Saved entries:
BEGIN
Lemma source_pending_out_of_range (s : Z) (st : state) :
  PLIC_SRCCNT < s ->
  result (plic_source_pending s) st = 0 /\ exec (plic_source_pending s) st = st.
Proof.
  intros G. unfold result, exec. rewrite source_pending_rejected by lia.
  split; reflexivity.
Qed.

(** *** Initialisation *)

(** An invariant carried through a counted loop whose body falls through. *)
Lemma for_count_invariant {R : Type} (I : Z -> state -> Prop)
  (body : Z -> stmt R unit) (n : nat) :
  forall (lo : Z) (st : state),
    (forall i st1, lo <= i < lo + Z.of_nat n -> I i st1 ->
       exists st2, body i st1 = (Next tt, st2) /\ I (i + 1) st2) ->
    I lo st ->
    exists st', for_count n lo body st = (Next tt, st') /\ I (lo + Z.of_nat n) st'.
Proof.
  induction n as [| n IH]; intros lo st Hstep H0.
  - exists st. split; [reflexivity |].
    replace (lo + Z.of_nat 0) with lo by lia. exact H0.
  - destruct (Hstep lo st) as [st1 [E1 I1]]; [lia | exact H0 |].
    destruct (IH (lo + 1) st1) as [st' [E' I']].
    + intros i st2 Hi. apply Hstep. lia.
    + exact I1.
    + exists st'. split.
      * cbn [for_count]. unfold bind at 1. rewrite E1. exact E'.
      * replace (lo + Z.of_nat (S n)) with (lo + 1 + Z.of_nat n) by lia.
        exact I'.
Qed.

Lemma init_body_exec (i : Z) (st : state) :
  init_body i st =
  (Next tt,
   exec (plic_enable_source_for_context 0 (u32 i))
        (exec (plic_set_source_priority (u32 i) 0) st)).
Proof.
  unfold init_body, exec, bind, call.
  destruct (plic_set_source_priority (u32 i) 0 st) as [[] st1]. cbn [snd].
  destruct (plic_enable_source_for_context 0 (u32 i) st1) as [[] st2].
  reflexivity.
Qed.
END
Set down all of the entries again, keeping every line exactly as it is.

Lemma source_pending_out_of_range (s : Z) (st : state) :
  PLIC_SRCCNT < s ->
  result (plic_source_pending s) st = 0 /\ exec (plic_source_pending s) st = st.
Proof.
  intros G. unfold result, exec. rewrite source_pending_rejected by lia.
  split; reflexivity.
Qed.

(** *** Initialisation *)

(** An invariant carried through a counted loop whose body falls through. *)
Lemma for_count_invariant {R : Type} (I : Z -> state -> Prop)
  (body : Z -> stmt R unit) (n : nat) :
  forall (lo : Z) (st : state),
    (forall i st1, lo <= i < lo + Z.of_nat n -> I i st1 ->
       exists st2, body i st1 = (Next tt, st2) /\ I (i + 1) st2) ->
    I lo st ->
    exists st', for_count n lo body st = (Next tt, st') /\ I (lo + Z.of_nat n) st'.
Proof.
  induction n as [| n IH]; intros lo st Hstep H0.
  - exists st. split; [reflexivity |].
    replace (lo + Z.of_nat 0) with lo by lia. exact H0.
  - destruct (Hstep lo st) as [st1 [E1 I1]]; [lia | exact H0 |].
    destruct (IH (lo + 1) st1) as [st' [E' I']].
    + intros i st2 Hi. apply Hstep. lia.
    + exact I1.
    + exists st'. split.
      * cbn [for_count]. unfold bind at 1. rewrite E1. exact E'.
      * replace (lo + Z.of_nat (S n)) with (lo + 1 + Z.of_nat n) by lia.
        exact I'.
Qed.

Lemma init_body_exec (i : Z) (st : state) :
  init_body i st =
  (Next tt,
   exec (plic_enable_source_for_context 0 (u32 i))
        (exec (plic_set_source_priority (u32 i) 0) st)).
Proof.
  unfold init_body, exec, bind, call.
  destruct (plic_set_source_priority (u32 i) 0 st) as [[] st1]. cbn [snd].
  destruct (plic_enable_source_for_context 0 (u32 i) st1) as [[] st2].
  reflexivity.
Qed.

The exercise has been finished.